Once at a boil reduce heat to medium and steam for 12-15 minutes or until very tender. Finally, add the cranberries and steam for another minute. Remove from burner and transfer the fruit with a large spoon to a food processor. Chop the ginger into small pieces and add to fruit. Process until smooth (its okay if there are tiny pieces of skin). Add the orange juice, collagen, and butter. Pulse until combined.

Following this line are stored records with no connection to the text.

(** The relay handles a deposit: queued exactly when the status is 202. *)
Lemma relay_handles app now rest dr secs box wire e q :
  Inv 0 now app -> ids16 app -> zlen wire <= Config.max_blob_bytes (AppState.cfg app) -> deposit_admissible wire = Ok true ->
  box_queue app box = Some q -> env_ok now e -> fates_ok (activity_now e) rest ->
  exists resp wake app', router too_large app (PostMessage ip box wire) e = Ok (Some resp, wake, app') /\
    world_ok (RelayWorld.mk app' (activity_now e) rest dr secs) /\ AppState.cfg app' = AppState.cfg app /\
    Response.status resp <> 400 /\ Response.status resp <> 413 /\
    (forall b, b <> box -> box_queue app' b = box_queue app b) /\
    if Response.status resp =? 202
    then exists m, QueuedMsg.data m = wire /\ box_queue app' box = Some (q ++ [m])
    else box_queue app' box = Some q.
Proof.
  intros HI H16 Hl Ha Hq [He Hm16] Hr.
  destruct (deposit_ok 0 now app ip box wire e HI Hl He) as (resp & wake & app' & E & HI' & Heff & _).
  destruct (deposit_shape _ _ _ _ _ _ _ _ Ha E) as (H4 & H13 & Hcfg).
  exists resp, wake, app'. unfold router. rewrite (proj2 (Z.ltb_ge _ _)) by done. rewrite E. rsimpl.
  split; [done|]. assert (H16' : ids16 app').
  { unfold ids16. destruct Heff as [(_ & mb & Hb & _ & -> & _)|(_ & _ & _ & -> & _)]; [|done].
    apply map_Forall_insert_2; [|done]. simpl. apply Forall_app. split; [by apply (H16 box)|]. by repeat constructor. }
  split; [by split|]. split_and!; try done; unfold box_queue in *.
  { intros b Hb. destruct Heff as [(_ & mb & _ & _ & -> & _)|(_ & _ & _ & -> & _)]; [by rewrite lookup_insert_ne|done]. }
  destruct Heff as [(-> & mb & Hb & _ & Hb' & _)|(Hst & _ & _ & Hb' & _)].
  - simpl. exists (QueuedMsg.mk (msg_id e) wire (deposited_now e)). split; [done|].
    rewrite Hb', lookup_insert_eq. rewrite Hb in Hq. by injection Hq as <-.
  - destruct (Z.eqb_spec (Response.status resp) 202) as [E2|_]; [rewrite E2 in Hst; set_solver|]. by rewrite Hb'.
Qed.
(* ===== verification/EnginePairRelay.v ===== *)
(** Pairing over the relay: an offer is exported, scanned, answered and
    completed by two engines whose network is the relay of [RelayApi].  The
    frames each side is handed are those the relay replays on its inbox. *)

From S2P Require Import Prelude Errors Utf8 Config Envelope Base64 Cursor Pairing Recovery Storage Keys.
From S2P Require Import RelayWire RelayConfig RelayLimits RelayState RelayApi RelayConc.
From S2P Require Import Transport Session Engine EngineDemo EngineRuns EnginePair EndToEnd EngineRelay EngineDeliver.

(** ** Requests of a client to the relay *)

(** The relay is well formed, its configuration and every mailbox but [x] are
    as they were. *)
Definition touched (x : bytes) (w w' : RelayWorld.t) : Prop :=
  world_ok w' /\ AppState.cfg (RelayWorld.app w') = AppState.cfg (RelayWorld.app w) /\
  forall b, b <> x -> box_queue (RelayWorld.app w') b = box_queue (RelayWorld.app w) b.

Lemma touched_same x w w' :
  RelayWorld.app w' = RelayWorld.app w -> world_ok w' -> touched x w w'.
Proof. intros E Hw. split; [done|]. by rewrite E. Qed.

Lemma route_delete id body ip draws :
  mailbox_id_shape_ok id = true ->
  route DELETE (bstr "/v1/mailboxes/" ++ id) body ip draws = Some (DeleteMailbox id).
Proof.
  intros Hs. unfold route. change (bstr "/v1/mailboxes/" ++ id) with (bstr "/v1/mailboxes" ++ (47 :: id)).
  rewrite strip_prefix_app. rsimpl. rewrite <- (app_nil_r id) at 1.
  rewrite (split_once_skip 47 [] id []) by by apply slash_not_base64. done.
Qed.
(* ===== verification/FuzzTargets.v ===== *)
(** The fuzz targets of both crates ([tezca-core/fuzz], [tezca-relay/fuzz]):
    each as the closure the fuzzer calls, whose assertions panic.  The theorem
    is what fuzzing looks for: on no input does one of them fail. *)

From S2P Require Import Prelude Errors Config Envelope RelayWire.

(** [assert!] *)
Definition assert {E : Type} (b : bool) : result E unit := if b then Ok tt else Panic.

(** [Result::expect] in a closure that returns nothing. *)
Definition unwrapped {E A : Type} (r : Result A) : result E A :=
  match r with Ok a => Ok a | _ => Panic end.

#[export] Instance InnerFrame_eq_dec : EqDecision InnerFrame.t.
Proof. solve_decision. Defined.

(** What parses re-encodes to the same bytes. *)
Definition fuzz_envelope_parse (data : bytes) : run unit :=
  match Envelope.parse data with
  | Ok envelope => assert (beq (Envelope.encode envelope) data)
  | Err _ => Ok tt
  | Panic => Panic
  end.

(** What parses re-encodes, and parses again to the same frame. *)
Definition fuzz_inner_parse (data : bytes) : run unit :=
  profile ← unwrapped PaddingProfile.default_profile;
  match InnerFrame.parse data profile with
  | Ok frame =>
    reencoded ← unwrapped (InnerFrame.encode frame profile);
    reparsed ← unwrapped (InnerFrame.parse reencoded profile);
    assert (bool_decide (reparsed = frame))
  | Err _ => Ok tt
  | Panic => Panic
  end.

(** An ack comes from a well-formed frame of 17 bytes. *)
Definition fuzz_ack_frame (data : bytes) : run unit :=
  o ← parse_ack_frame data;
  match o with
  | Some id =>
    _ ← assert (zlen data =? 17);
    b0 ← index data 0;
    _ ← assert (b0 =? 2);
    rest ← slice data 1 17;
    assert (beq rest id)
  | None => Ok tt
  end.

(** What is admitted has the magic, the version and the least length. *)
Definition fuzz_deposit_admissible (data : bytes) : run unit :=
  admitted ← deposit_admissible data;
  if (admitted : bool) then
    _ ← assert (9 <=? zlen data);
    magic ← slice data 0 4;
    _ ← assert (beq magic (bstr "TZCA"));
    v ← index data 4;
    assert (v =? 1)
  else Ok tt.

Definition fuzz_targets : list (bytes -> run unit) :=
  [fuzz_envelope_parse; fuzz_inner_parse; fuzz_ack_frame; fuzz_deposit_admissible].

(** ** Lemmas *)

Lemma assert_true {E} (b : bool) : b = true -> @assert E b = Ok tt.
Proof. by intros ->. Qed.

Lemma default_profile_wf : exists p, PaddingProfile.default_profile = Ok p /\ PaddingProfile.wf p.
Proof.
  eexists. split; [reflexivity|]. unfold PaddingProfile.wf. simpl. split_and!; [done|repeat constructor; lia|].
  repeat constructor; unfold INNER_HEADER_LEN, u32_max; lia.
Qed.

(** A frame that was parsed fits the profile it was parsed with. *)
Lemma parsed_reencodes profile bs f :
  PaddingProfile.wf profile -> bytes_ok bs -> InnerFrame.parse bs profile = Ok f ->
  exists bs', InnerFrame.encode f profile = Ok bs'.
Proof.
  intros Hwf Hok Hp.
  destruct (inner_parse_Ok_split _ _ _ Hwf Hok Hp) as (lb & rest & -> & Hl & Hlb & Hin & Hle & Hpay & _).
  destruct (inner_encode_cases f profile Hwf) as (b & Hb & ->).
  destruct (PaddingProfileFacts.max_payload_Ok _ Hwf) as (b' & Hb' & _ & _ & Hmax).
  assert (b' = b) as -> by congruence. specialize (Hmax _ Hin).
  pose proof (bucket_bounds _ _ Hwf Hin) as Hbd.
  assert (Hn : zlen (InnerFrame.payload f) <= zlen rest).
  { rewrite Hpay. unfold zlen. rewrite length_take. lia. }
  assert (Hr : 6 + zlen rest <= b) by (unfold zlen in *; simpl in Hmax; rewrite length_app in Hmax; lia).
  pose proof (bucket_bounds profile b Hwf) as Hbb.
  rewrite (proj2 (Z.ltb_ge _ _)), (proj2 (Z.ltb_ge _ _)).
  - destruct (bucket_for_total profile b (6 + zlen (InnerFrame.payload f)) Hb) as [k ->]; [lia|]. by eexists.
  - lia.
  - unfold zlen in *. simpl in Hbd. rewrite length_app in Hbd. lia.
Qed.

Lemma fuzz_envelope_passes data : fuzz_envelope_parse data = Ok tt.
Proof.
  unfold fuzz_envelope_parse. pose proof (envelope_no_panic data).
  destruct (Envelope.parse data) as [e| |] eqn:E; [|done|done].
  apply envelope_parse_iff in E as [-> _]. by rewrite beq_refl.
Qed.

Lemma fuzz_inner_passes data : bytes_ok data -> fuzz_inner_parse data = Ok tt.
Proof.
  intros Hok. unfold fuzz_inner_parse. destruct default_profile_wf as (p & -> & Hwf). simpl.
  destruct (parsers_never_panic p data Hwf Hok) as [_ Hnp].
  destruct (InnerFrame.parse data p) as [f| |] eqn:E; [|done|done].
  destruct (parsed_reencodes _ _ _ Hwf Hok E) as [bs Hbs]. rewrite Hbs. simpl.
  destruct (inner_encode_parse _ _ _ Hwf Hbs) as [-> _]. simpl. apply assert_true. by apply bool_decide_eq_true.
Qed.

Lemma fuzz_ack_passes data : fuzz_ack_frame data = Ok tt.
Proof.
  unfold fuzz_ack_frame. destruct (parse_ack_frame_total data) as [[id|] E]; rewrite E; simpl; [|done].
  apply parse_ack_frame_inv in E as [-> Hl].
  rewrite assert_true by (apply Z.eqb_eq; unfold zlen; simpl; lia). rsimpl.
  pose proof (index_app_head (E := Empty_set) [] 2 id) as Hi. cbn [app] in Hi. rewrite zlen_nil in Hi.
  cbn [app]. rewrite Hi. rsimpl.
  pose proof (slice_mid (E := Empty_set) [2] id []) as Hs. rewrite app_nil_r in Hs.
  change (zlen [2]) with 1 in Hs. replace (1 + zlen id) with 17 in Hs by (unfold zlen; lia).
  simpl in Hs. rewrite Hs. simpl. by rewrite beq_refl.
Qed.

Lemma fuzz_deposit_passes data : fuzz_deposit_admissible data = Ok tt.
Proof.
  unfold fuzz_deposit_admissible. rewrite deposit_admissible_eq. simpl.
  destruct (_ && _) eqn:E; [|done]. reflect_bools. unfold MIN_ENVELOPE in *.
  rewrite assert_true by (apply Z.leb_le; lia). simpl. rewrite slice_Ok by lia. rsimpl.
  change (Z.to_nat (4 - 0)) with 4%nat. change (Z.to_nat 0) with 0%nat. rewrite drop_0.
  rewrite assert_true by (by apply bool_decide_eq_true). simpl.
  unfold index. rewrite (proj2 (Z.ltb_lt _ _)) by lia. simpl. change (Z.to_nat 4) with 4%nat.
  match goal with H : data !! 4%nat = _ |- _ => rewrite H end. done.
Qed.

(** ** Property *)

(** C40: no fuzz target of either crate fails on any byte string: the parsers
    return, an envelope that parses is the encoding of what it parsed to, a
    frame that parses encodes again and parses to itself, an ack was a
    well-formed frame, and an admitted deposit has magic, version and length. *)
Theorem fuzz_targets_pass (data : bytes) :
  bytes_ok data -> Forall (fun target => target data = Ok tt) fuzz_targets.
Proof.
  intros Hok. repeat constructor;
    auto using fuzz_envelope_passes, fuzz_inner_passes, fuzz_ack_passes, fuzz_deposit_passes.
Qed.

Lemma fuzz_targets_pass_witness :
  Forall (fun target => target (bstr "TZCA" ++ [1; 2; 0; 0; 7]) = Ok tt) fuzz_targets.
Proof. apply fuzz_targets_pass. by_compute. Defined.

Transfer to a baby food freezer tray, cover, and freeze. Once frozen transfer to a silicone ziplock bag or glass mason jar and keep frozen.
To thaw simply remove one serving and leave in a bowl in the fridge overnight or quickly microwave for 15-30 seconds. Prior to serving make sure to test the temperature to make sure it is not too hot for baby.
Tip: Toren loves it plain or mixed in whole milk Nancy's yogurt.
Nutrition Facts (per serving): 48kcal, 2.5g fat, 6g carbs, 1g fiber, 1.5g protein.
Banana Strawberry Cream
Banana Strawberry Cream BABY FRUIT BLEND
This tasty combination is always a hit with babies. You can use fresh or frozen strawberries depending on the season. Please always choose organic strawberries because conventional strawberries are one of the top 10 most heavily laden pesticide produce items.
Makes 10 Servings
Time: ~15 minutes
1 medium ripe banana
1-10z package organic frozen strawberries (left at room temperature to thaw a bit)
1/4 cup grass-fed organic heavy cream
2 teaspoons chia seeds
Place the strawberries and banana into a food processor and pulse until desired texture is reached. Keep it smoother for new eaters, and leave some texture for more advanced eaters. Add the chia seeds and heavy cream. Pulse to combine.
Transfer to a baby food freezer tray and freeze. Once frozen transfer to a sealable ziplock bag or mason jar. Pull out as needed and thaw overnight in fridge or quickly microwave ~15 seconds. Make sure to feel the mixture before serving to make sure it didn't get too hot.
Tip: You can mix this into cooked oatmeal or into whole milk yogurt if desired. If you transfer some into a silicone teether, then you have a baby fruit popsicle!
Nutrition (per serving): 45kcal, 6g carbs, 1.2g fiber, 2.5g fat, 0.5g protein.
Note: You may use substitute the heavy cream for 1/4 cup organic canned full fat coconut cream but you need to add 2 teaspoons of coconut oil to ensure similar fat/calorie content.
I hope you enjoy my creative, flavorful, and nutrient dense approach to whole foods cooking. All recipes are gluten free.